**Work task:** Quote the material below exactly as written, from the first line to the line that holds "Inductive Phase := PhaseStarting", endpoints included.

=== Provided data ===

(* ===== verification/SpawnStore.v ===== *)
(** * The spawn ledger: src/internal/cp/store/spawns.go

    [spawnRepo] keeps one row per spawn (its durable lifecycle status, its optimistic
    concurrency counter [StatusSeq] and its claim columns), one row per running episode
    ([Container], keyed by spawn and generation) and one row per mount.  Each Go method is a
    definition below, statement by statement; the tables are those of [Database]. *)

From S2P Require Import Prelude GoLib Database.
(** ** Data: src/internal/cp/store/types.go *)

Inductive Status :=
| Starting | Active | Suspending | Suspended | Resuming | Forking | Unreachable | Errored | Deleted.

Inductive Phase := PhaseStarting | PhaseActive | PhaseSuspending | PhaseStopped | PhaseLost.

Inductive GitHubCredentialStatus := GitHubCredUnset | GitHubCredOK | GitHubCredStale
| GitHubCredRelinkRequired.

#[export] Instance Status_eq_dec : EqDecision Status.
Proof. solve_decision. Defined.
#[export] Instance Phase_eq_dec : EqDecision Phase.
Proof. solve_decision. Defined.

Definition transientStatuses : list Status := [Suspending; Resuming; Forking].

(** A row of [spawns], without its primary key [ID] (the key of the table). *)
Record Spawn := mkSpawn {
  OwnerID : string;
  Name : string;
  AppID : string;
  AppVersion : string;
  AppRef : string;
  Pinned : bool;
  Model : string;
  Image : string;
  RunnableID : string;
  Mode : string;
  SpawnStatus : Status;
  Recovered : bool;
  ModelApplied : bool;
  ModelApplyDetail : string;
  BaseImageDigest : string;
  GitHubCredStatus : GitHubCredentialStatus;
  ProfileID : string;
  ProfileVersion : Z;
  CreatedAt : Z;
  LastUsedAt : Z;
  SuspendedAt : option Z;
  DeletedAt : option Z;
  StatusSeq : Z;
  ClaimHolder : option string;
  ClaimLeaseID : option string;
  ClaimDeadline : option Z;
  ForkCaptureDeadline : option Z;
  ParentSpawnID : option string;
  ForkedAt : option Z;
  ErrorStep : string;
  ErrorDetail : string
}.
#[export] Instance eta_Spawn : Eta Spawn := fun r =>
  mkSpawn (OwnerID r) (Name r) (AppID r) (AppVersion r) (AppRef r) (Pinned r) (Model r) (Image r)
    (RunnableID r) (Mode r) (SpawnStatus r) (Recovered r) (ModelApplied r) (ModelApplyDetail r)
    (BaseImageDigest r) (GitHubCredStatus r) (ProfileID r) (ProfileVersion r) (CreatedAt r)
    (LastUsedAt r) (SuspendedAt r) (DeletedAt r) (StatusSeq r) (ClaimHolder r) (ClaimLeaseID r)
    (ClaimDeadline r) (ForkCaptureDeadline r) (ParentSpawnID r) (ForkedAt r) (ErrorStep r)
    (ErrorDetail r).

(** A row of [spawn_containers]; the primary key is (spawn id, generation). *)
Record Container := mkContainer {
  NodeID : string;
  ContainerPhase : Phase;
  StartedAt : Z;
  EndedAt : option Z
}.
#[export] Instance eta_Container : Eta Container := fun r =>
  mkContainer (NodeID r) (ContainerPhase r) (StartedAt r) (EndedAt r).

(** A row of [spawn_mounts]; the primary key is (spawn id, name). *)
Record Mount := mkMount {
  BackendURI : string;
  CredentialSecretID : string;
  CreateIfMissing : bool;
  RepositoryID : string;
  PersistMarker : option string
}.
#[export] Instance eta_Mount : Eta Mount := fun r =>
  mkMount (BackendURI r) (CredentialSecretID r) (CreateIfMissing r) (RepositoryID r)
    (PersistMarker r).

(** A row of [spawn_artifacts]; the primary key is (spawn id, artifact id). *)
Record Artifact := mkArtifact {
  Inline : option bytes;
  ContentType : Z;
  TargetContainer : Z;
  DestPath : string;
  FileMode : Z;
  Sensitive : bool;
  EnvVarName : string;
  ObjectKey : string;
  ObjectSHA256 : string
}.

(** A row of [migration_transfer_sets], whose JSON columns hold the pins (TransferSets.v has its
    repository). *)
Inductive TransferSetStatus :=
| TransferSetPending | TransferSetCapturing | TransferSetKeyDeliveryPending
| TransferSetRestoring | TransferSetActive | TransferSetFailed.
Inductive TransferSetKind := TransferSetMigration | TransferSetFork.
Inductive TransferKeyStatus := TransferKeyPending | TransferKeySourceReady | TransferKeyTargetReady.
#[export] Instance TransferSetStatus_eq_dec : EqDecision TransferSetStatus.
Proof. solve_decision. Defined.
#[export] Instance TransferSetKind_eq_dec : EqDecision TransferSetKind.
Proof. solve_decision. Defined.

Record RootfsArtifactPin := mkPin {
  ArtifactID : string;
  ArtifactType : string;
  pin_Generation : Z;
  Sequence : Z;
  pin_BaseImageDigest : string;
  Format : string;
  ContentDigest : string;
  UncompressedSize : Z
}.

Record TransferSet := mkTransferSet {
  Kind : TransferSetKind;
  ts_SpawnID : string;
  SourceSpawnID : string;
  ForkSpawnID : string;
  SourceGeneration : Z;
  TargetGeneration : Z;
  SourceNodeID : string;
  TargetNodeID : string;
  ts_BaseImageDigest : string;
  MountManifestPins : gmap string string;
  RootfsArtifactPins : list RootfsArtifactPin;
  KeyStatus : TransferKeyStatus;
  ts_Status : TransferSetStatus;
  ts_CreatedAt : Z;
  UpdatedAt : Z
}.
#[export] Instance eta_TransferSet : Eta TransferSet := fun r =>
  mkTransferSet (Kind r) (ts_SpawnID r) (SourceSpawnID r) (ForkSpawnID r) (SourceGeneration r)
    (TargetGeneration r) (SourceNodeID r) (TargetNodeID r) (ts_BaseImageDigest r)
    (MountManifestPins r) (RootfsArtifactPins r) (KeyStatus r) (ts_Status r) (ts_CreatedAt r)
    (UpdatedAt r).

(** The tables the repositories read and write.  [app_versions] and [app_version_mounts] are
    only read here, by their keys. *)
Record Tables := mkTables {
  spawns : gmap string Spawn;
  spawn_containers : gmap (string * Z) Container;
  spawn_mounts : gmap (string * string) Mount;
  spawn_artifacts : gmap (string * string) Artifact;
  transfer_sets : gmap string TransferSet;
  app_versions : gset (string * string);
  app_version_mounts : gset (string * string * string)
}.
#[export] Instance eta_Tables : Eta Tables := fun r =>
  mkTables (spawns r) (spawn_containers r) (spawn_mounts r) (spawn_artifacts r) (transfer_sets r)
    (app_versions r) (app_version_mounts r).

(** The errors a method can return. *)
Inductive StoreErr :=
| ErrNotFound
| ErrConflict
| ErrClaimLost
| ErrNoAppVersion (app version : string)
| ErrMountNotDeclared (mount app version : string)
| ErrConstraint (what : string)
| ErrInvalid (what : string)
| ErrDriver (msg : string).

Abbreviation DB := (SQL Tables StoreErr).
Abbreviation stmt := (Database.stmt ErrDriver).
Abbreviation run_in_tx := (Database.run_in_tx ErrDriver).

(** ** Statements *)

Definition exec_spawns (p : Tables -> string -> Spawn -> bool) (f : Spawn -> Spawn) : DB Z :=
  stmt (fun d => (Ok (count_where (p d) (spawns d)), d <| spawns ::= update_where (p d) f |>)).
Definition exec_containers (p : string * Z -> Container -> bool) (f : Container -> Container)
    : DB Z :=
  stmt (fun d => (Ok (count_where p (spawn_containers d)),
                  d <| spawn_containers ::= update_where p f |>)).
Definition exec_mounts (p : string * string -> Mount -> bool) (f : Mount -> Mount) : DB Z :=
  stmt (fun d => (Ok (count_where p (spawn_mounts d)), d <| spawn_mounts ::= update_where p f |>)).
Definition query {A} (q : Tables -> A) : DB A := stmt (fun d => (Ok (q d), d)).

(** [ended_at IS NULL] *)
Definition is_live (c : Container) : bool := is_none (EndedAt c).
(** [spawn_id = ? AND ended_at IS NULL], and the same with [generation = ?]. *)
Definition live_of (id : string) (k : string * Z) (c : Container) : bool :=
  String.eqb k.1 id && is_live c.
Definition live_at (id : string) (gen : Z) (k : string * Z) (c : Container) : bool :=
  String.eqb k.1 id && (k.2 =? gen) && is_live c.

(** Inserts: a duplicate primary key, or a second live episode (the partial unique index
    uniq_live_container), is a constraint error. *)
Definition insert_spawn (id : string) (s : Spawn) : DB unit :=
  stmt (fun d => match spawns d !! id with
                 | Some _ => (Err (ErrConstraint "spawns pk"), d)
                 | None => (Ok tt, d <| spawns ::= <[id := s]> |>)
                 end).
Definition insert_container (k : string * Z) (c : Container) : DB unit :=
  stmt (fun d => match spawn_containers d !! k with
                 | Some _ => (Err (ErrConstraint "spawn_containers pk"), d)
                 | None =>
                     if is_live c && (0 <? count_where (live_of k.1) (spawn_containers d))
                     then (Err (ErrConstraint "uniq_live_container"), d)
                     else (Ok tt, d <| spawn_containers ::= <[k := c]> |>)
                 end).
Definition insert_mount (k : string * string) (m : Mount) : DB unit :=
  stmt (fun d => match spawn_mounts d !! k with
                 | Some _ => (Err (ErrConstraint "spawn_mounts pk"), d)
                 | None => (Ok tt, d <| spawn_mounts ::= <[k := m]> |>)
                 end).

(** [if n, _ := res.RowsAffected(); n != 1 { return err }] *)
Definition expect_one (e : StoreErr) (n : Z) : DB unit :=
  if n =? 1 then mret tt else throw e.

(** ** Reading *)

Definition not_deleted (s : Spawn) : bool := bool_decide (SpawnStatus s <> Deleted).
Definition status_in (from : list Status) (s : Spawn) : bool :=
  bool_decide (SpawnStatus s ∈ from).

Definition CountByStatus : DB (list (Status * Z)) :=
  query (fun d =>
    filter (fun sc : Status * Z => 0 < sc.2)
      ((fun st => (st, count_where (fun _ s => bool_decide (SpawnStatus s = st) && not_deleted s)
                         (spawns d)))
       <$> [Starting; Active; Suspending; Suspended; Resuming; Forking; Unreachable; Errored;
            Deleted])).

Definition Get (id : string) : DB Spawn :=
  rows ← query (fun d => select_where (fun k s => String.eqb k id && not_deleted s) (spawns d));
  match rows with
  | [] => throw ErrNotFound
  | (_, s) :: _ => mret s
  end.

Definition LiveContainer (id : string) : DB (option ((string * Z) * Container)) :=
  rows ← query (fun d => select_where (live_of id) (spawn_containers d));
  mret (head rows).

(** [ORDER BY generation DESC] *)
Definition by_gen_desc (a b : (string * Z) * Container) : Prop := b.1.2 <= a.1.2.
#[export] Instance by_gen_desc_dec a b : Decision (by_gen_desc a b).
Proof. unfold by_gen_desc. solve_decision. Defined.
Definition LatestContainer (id : string) : DB (option ((string * Z) * Container)) :=
  rows ← query (fun d => select_where (fun k _ => String.eqb k.1 id) (spawn_containers d));
  mret (head (merge_sort by_gen_desc rows)).

Definition by_name (a b : (string * string) * Mount) : Prop := String.leb a.1.2 b.1.2 = true.
#[export] Instance by_name_dec a b : Decision (by_name a b).
Proof. unfold by_name. solve_decision. Defined.
Definition GetMounts (id : string) : DB (list ((string * string) * Mount)) :=
  rows ← query (fun d => select_where (fun k _ => String.eqb k.1 id) (spawn_mounts d));
  mret (merge_sort by_name rows).

(** [ORDER BY last_used_at DESC] *)
Definition by_used_desc (a b : string * Spawn) : Prop := LastUsedAt b.2 <= LastUsedAt a.2.
#[export] Instance by_used_desc_dec a b : Decision (by_used_desc a b).
Proof. unfold by_used_desc. solve_decision. Defined.
Definition ListByOwner (ownerID : string) : DB (list (string * Spawn)) :=
  rows ← query (fun d =>
    select_where (fun _ s => String.eqb (OwnerID s) ownerID && not_deleted s) (spawns d));
  mret (merge_sort by_used_desc rows).

Definition ListUnappliedModel : DB (list (string * Spawn)) :=
  query (fun d => select_where (fun _ s => negb (ModelApplied s) && not_deleted s) (spawns d)).

Definition by_id (a b : string * Spawn) : Prop := String.leb a.1 b.1 = true.
#[export] Instance by_id_dec a b : Decision (by_id a b).
Proof. unfold by_id. solve_decision. Defined.

(** [(claim_holder IS NULL OR claim_deadline < ?)] *)
Definition claim_free (nowTS : Z) (s : Spawn) : bool :=
  is_none (ClaimHolder s) || opt_ltb (ClaimDeadline s) nowTS.
(** ... [OR (fork_capture_deadline IS NOT NULL AND fork_capture_deadline < ?)] *)
Definition fork_recoverable (nowTS : Z) (s : Spawn) : bool :=
  claim_free nowTS s || opt_ltb (ForkCaptureDeadline s) nowTS.

Definition ListStranded (nowTS : Z) : DB (list (string * Spawn)) :=
  rows ← query (fun d =>
    select_where (fun _ s => status_in transientStatuses s && claim_free nowTS s) (spawns d));
  mret (merge_sort by_id rows).

Definition ListRecoverableForking (nowTS : Z) : DB (list (string * Spawn)) :=
  rows ← query (fun d =>
    select_where (fun _ s => status_in [Forking] s && fork_recoverable nowTS s) (spawns d));
  mret (merge_sort by_id rows).

Definition ListLiveByProfileIDs (profileIDs : list string) : DB (list (string * Spawn)) :=
  match profileIDs with
  | [] => mret []
  | _ =>
    rows ← query (fun d =>
      select_where (fun _ s => bool_decide (ProfileID s ∈ profileIDs) && not_deleted s) (spawns d));
    mret (merge_sort by_id rows)
  end.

===

**Solution:**
(* ===== verification/SpawnStore.v ===== *)
(** * The spawn ledger: src/internal/cp/store/spawns.go

    [spawnRepo] keeps one row per spawn (its durable lifecycle status, its optimistic
    concurrency counter [StatusSeq] and its claim columns), one row per running episode
    ([Container], keyed by spawn and generation) and one row per mount.  Each Go method is a
    definition below, statement by statement; the tables are those of [Database]. *)

From S2P Require Import Prelude GoLib Database.
(** ** Data: src/internal/cp/store/types.go *)

Inductive Status :=
| Starting | Active | Suspending | Suspended | Resuming | Forking | Unreachable | Errored | Deleted.

Inductive Phase := PhaseStarting | PhaseActive | PhaseSuspending | PhaseStopped | PhaseLost.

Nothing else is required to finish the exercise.